Marcela escreveu um livro e o lançou recentemente. Com o nome de “Contos de Mel – aprendizados e contos de uma maternidade atípica”, ela narra a sua jornada como mãe durante o primeiro ano de vida da Mel. “O livro surgiu de forma despretensiosa e de forma muito natural. Eu nunca pensei em ser escritora ou autora de um livro. Eu tinha muita dificuldade de falar sobre o que eu estava vivendo, de contar sobre a nossa rotina, então passei a escrever. Sempre gostei muito de ler e escrever, então aquilo para mim era muito mais fácil ‘jogar’ no papel. E dizem que o papel suporta tudo e de fato suportou, porque ele suportou todas as emoções, as dores e as lágrimas da minha nova vivência como mãe”, pontua.

A mãe e policial civil

A agora mãe Marcela já foi inspetora em delegacias como a Regional de Canindé, a então Divisão de Combate ao Tráfico de Drogas (DCTD), atualmente Delegacia de Narcóticos (Denarc), e hoje está lotada no 2º Distrito Policial, em Fortaleza.
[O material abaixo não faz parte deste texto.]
(** * Buffet Race: the foraging simulation of [RaceSimulation.tsx]

    A shallow embedding of the [Simulation] component (world construction in
    its [useEffect], the per-frame game loop in its [useFrame]) and of the
    [RaceSimulation] shell that owns it (parameter inputs, start / play-again
    handlers, countdown timer).

    Numbers.  A JavaScript [number] that holds a coordinate, an angle or a
    time increment is modelled as a real [R]: finite doubles read as the reals
    they denote, rounding ignored, [NaN] and the infinities left out.  Counts,
    identifiers and scores are integers in the source and are [Z] or [nat]
    here.  [Math.max], [Math.min], [Math.cos], [Math.sin], [Math.PI] and
    [Math.floor] are [Rmax], [Rmin], [cos], [sin], [PI] and [Int_part].
    [Math.random] is a stream of reals handed to the construction.

    React.  A [useState] cell is a record field and a setter replaces it at
    once; the setters of one handler act as one update.  The rendered
    [Simulation] element keeps its state for as long as the JSX condition
    around the canvas holds.  Its effect is an event of its own, so frames
    may run between the first render and the effect.

    The update step.  [updateBuffetPlayers] comes from [./buffetplayers],
    which is not among the sources.  The game loop takes it as a parameter;
    where a property depends on what it does, it is the update step of
    section 4.2 of the spec, with the degenerate tick of section 7. *)

From Stdlib Require Import Reals Lra Lia ZArith String Bool Arith List.
From Stdlib Require Import Ascii DecimalString.
Import ListNotations.
Open Scope R_scope.

(** ** three.js values *)

Module Vector3.
Record t : Type := mk { x : R; y : R; z : R }.

(** [v.x = nx] on a vector: the other coordinates stay. *)
Definition set_x (v : t) (nx : R) : t := mk nx (y v) (z v).
Definition set_z (v : t) (nz : R) : t := mk (x v) (y v) nz.
End Vector3.

Module Quaternion.
Record t : Type := mk { x : R; y : R; z : R; w : R }.

(** [new THREE.Quaternion().setFromAxisAngle(axis, angle)]. *)
Definition setFromAxisAngle (axis : Vector3.t) (angle : R) : t :=
  let halfAngle := angle / 2 in
  let s := sin halfAngle in
  mk (Vector3.x axis * s) (Vector3.y axis * s) (Vector3.z axis * s)
     (cos halfAngle).

(** [v.applyQuaternion(q)]: the vector [v] turned by the rotation [q]. *)
Definition apply (q : t) (v : Vector3.t) : Vector3.t :=
  let vx := Vector3.x v in
  let vy := Vector3.y v in
  let vz := Vector3.z v in
  let tx := 2 * (y q * vz - z q * vy) in
  let ty := 2 * (z q * vx - x q * vz) in
  let tz := 2 * (x q * vy - y q * vx) in
  Vector3.mk (vx + w q * tx + y q * tz - z q * ty)
             (vy + w q * ty + z q * tx - x q * tz)
             (vz + w q * tz + x q * ty - y q * tx).
End Quaternion.

(** ** The simulation's entities (the two interfaces of the source) *)

Module Player.
(** [isJumping?] and [verticalVelocity?] are optional fields: [None] is an
    absent field. *)
Record t : Type := mk {
  id : nat;
  position : Vector3.t;
  quaternion : Quaternion.t;
  velocity : Vector3.t;
  score : nat;
  color : string;
  isJumping : option bool;
  verticalVelocity : option R
}.

(** Assignment to [p.position], as the boundary clamp does in place. *)
Definition set_position (p : t) (pos : Vector3.t) : t :=
  mk (id p) pos (quaternion p) (velocity p) (score p) (color p)
     (isJumping p) (verticalVelocity p).
End Player.

Inductive FoodType : Type := cube | sphere | triangle.

Module FoodItem.
(** [type] and [color] are read out of an array at a computed index, so
    they are [None] where JavaScript would yield [undefined]. *)
Record t : Type := mk {
  id : nat;
  position : Vector3.t;
  type : option FoodType;
  consumed : bool;
  color : option string
}.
Ela conta que após o nascimento da Mel, ela levará muitas lições para o seu ambiente profissional.

“A maternidade transforma a mulher. Ela dá um olhar diferente a tudo, porque você tem um ser que depende de você e essa relação é muito engrandecedora. Você acaba voltando o olhar para as outras pessoas de uma forma mais acolhedora, de uma forma mais humana. Então, sem dúvidas, e não somente em razão da maternidade atípica, mas eu acho que uma mãe no serviço público, ela tem muito a contribuir no sentido de crescer o ambiente, por meio de um olhar mais atento ao próximo, e com um trato mais delicado e humano”, revela.
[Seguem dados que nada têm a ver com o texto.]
Lemma Vector3Length_zero : Vector3Length Vector3Zero = 0.
Proof.
  unfold Vector3Length, Vector3Zero. simpl.
  replace (0 * 0 + 0 * 0 + 0 * 0) with 0 by ring. apply sqrt_0.
Qed.

Lemma Vector3Subtract_self v : Vector3Subtract v v = Vector3Zero.
Proof.
  unfold Vector3Subtract, Vector3Zero. f_equal; ring.
Qed.

Lemma poly6_constant_pos : 0 < 315 / (64 * PI * powf sampleRadius 9).
Proof.
  unfold powf, sampleRadius.
  apply Rdiv_lt_0_compat; [lra|].
  pose proof PI_RGT_0.
  assert (0 < 12 ^ 9) by (apply pow_lt; lra).
  nra.
Qed.

Lemma W_poly6_nonneg r : 0 <= W_poly6 r sampleRadius.
Proof.
  unfold W_poly6. cbv zeta. case_decide as H; [|lra].
  destruct H as [H0 Hh].
  apply Rmult_le_pos; [apply Rlt_le, poly6_constant_pos|].
  unfold powf. apply pow_le. nra.
Qed.

Lemma W_poly6_origin_pos : 0 < W_poly6 Vector3Zero sampleRadius.
Proof.
  unfold W_poly6. cbv zeta. rewrite Vector3Length_zero.
  case_decide as H; [|unfold sampleRadius in H; lra].
  apply Rmult_lt_0_compat; [apply poly6_constant_pos|].
  unfold powf, sampleRadius. apply pow_lt. lra.
Qed.

Lemma sumOver_nonneg f ps :
  Forall (fun q => 0 <= f q) ps -> 0 <= sumOver f ps.
Proof.
  induction 1 as [|q ps Hq _ IH]; simpl; lra.
Qed.

(** The density sampled for a particle of the array is at least the
    particle's own term, which is positive when the masses are. *)
Lemma sampleDensity_lower_bound (ps : list Particle) (i : nat) (p : Particle) :
  Forall (fun q => 0 < mass q) ps ->
  ps !! i = Some p ->
  0 < mass p * W_poly6 Vector3Zero sampleRadius <= sampleDensity ps p.
Proof.
  intros Hmass Hp. split.
  - apply Rmult_lt_0_compat; [|apply W_poly6_origin_pos].
    rewrite Forall_lookup in Hmass. apply (Hmass i p Hp).
  - rewrite sampleDensity_sum, (sumOver_delete _ ps i p Hp).
    unfold densityTerm at 1. rewrite Vector3Subtract_self.
    assert (0 <= sumOver (densityTerm p) (delete i ps)); [|lra].
    apply sumOver_nonneg.
    apply Forall_forall. intros q Hq.
    apply Rmult_le_pos; [|apply W_poly6_nonneg].
    apply Rlt_le. rewrite Forall_forall in Hmass. apply Hmass.
    eapply list_elem_of_delete_inv, Hq.
Qed.

(** C2: in an array of N >= 1 particles of strictly positive mass, the density
    sampled for any particle of the array is strictly positive: the particle's
    own term mass * poly6(0, sampleRadius) is positive and no term is
    negative. *)
Theorem sampleDensity_positive (ps : list Particle) (i : nat) (p : Particle) :
  Forall (fun q => 0 < mass q) ps ->
  ps !! i = Some p ->
  0 < sampleDensity ps p
  /\ densityTerm p p = mass p * W_poly6 Vector3Zero sampleRadius
  /\ 0 < densityTerm p p <= sampleDensity ps p.
Proof.
  intros Hmass Hp.
  destruct (sampleDensity_lower_bound ps i p Hmass Hp) as [Hself Hle].
  unfold densityTerm. rewrite Vector3Subtract_self.
  repeat split; lra.
Qed.

(** ** The boundary handler and the integrator *)

Lemma boundaryHandler_reflects p :
  reflects p -> boundaryHandler p = set_velocity p (reflectedVelocity p).
Proof.
  intros [H1 H2]. unfold boundaryHandler.
  rewrite decide_True by exact H1. rewrite decide_True by exact H2. reflexivity.
Qed.

Lemma boundaryHandler_idle p : ~ reflects p -> boundaryHandler p = p.
Proof.
  intros H. unfold boundaryHandler.
  case_decide as H1; [|reflexivity].
  case_decide as H2; [|reflexivity].
  destruct H. split; assumption.
Qed.

(** C3: in the integration phase, a particle at distance >= sphereSize - 1 from
    the origin whose velocity points outward (dot(position, velocity) > 0) gets
    its velocity replaced by 0.8 times the reflection about the inward unit
    normal; the handler leaves every other particle as it is, and it never
    writes a position: the position after the pass is the old position plus
    dt times the velocity the handler left. *)
Theorem boundary_reflection (dt : R) (ps : list Particle) (i : nat)
  (p : Particle) :
  ps !! i = Some p ->
  let q := accelerated dt p in
  (reflects q -> velocity (boundaryHandler q) = reflectedVelocity q)
  /\ (~ reflects q -> boundaryHandler q = q)
  /\ position (boundaryHandler q) = position p
  /\ exists p', integratePass dt ps !! i = Some p'
       /\ velocity p' = velocity (boundaryHandler q)
       /\ position p'
          = Vector3Add (position p) (Vector3Scale (velocity p') dt).
Proof.
  intros Hp q. repeat split.
  - intros H. rewrite (boundaryHandler_reflects q H). reflexivity.
  - apply boundaryHandler_idle.
  - destruct (boundaryHandler_frame q) as (Hpos & _). rewrite Hpos. reflexivity.
  - exists (integrateBody dt ps p). split; [|split].
    + rewrite integratePass_map, list_lookup_fmap, Hp. reflexivity.
    + reflexivity.
    + unfold integrateBody. fold (accelerated dt p). fold q. simpl.
      destruct (boundaryHandler_frame q) as (Hpos & _). rewrite Hpos. reflexivity.
Qed.

Lemma updateParticles_integrate dt ps :
  updateParticles dt ps = integratePass dt (beforeIntegration ps).
Proof. reflexivity. Qed.

Lemma beforeIntegration_lookup ps i p :
  ps !! i = Some p ->
  exists q, beforeIntegration ps !! i = Some q
            /\ position q = position p /\ velocity q = velocity p
            /\ mass q = mass p.
Proof.
  intros Hp. unfold beforeIntegration.
  rewrite accelerationPass_map, list_lookup_fmap.
  rewrite colorGradientPass_map, list_lookup_fmap.
  rewrite pressurePass_map, list_lookup_fmap.
  rewrite densityPass_map, list_lookup_fmap, Hp. simpl.
  eexists. split; [reflexivity|]. simpl. repeat split; reflexivity.
Qed.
Ela finaliza deixando uma mensagem para todas as mães, sejam elas do sistema de segurança ou da população em geral. “A minha mensagem é universal para todas as mães. Amém, simplesmente amém, porque o amor transforma, ele constrói. O amor é capaz de tudo. Ele dá leveza na caminhada e nos faz seguir em frente”, disse.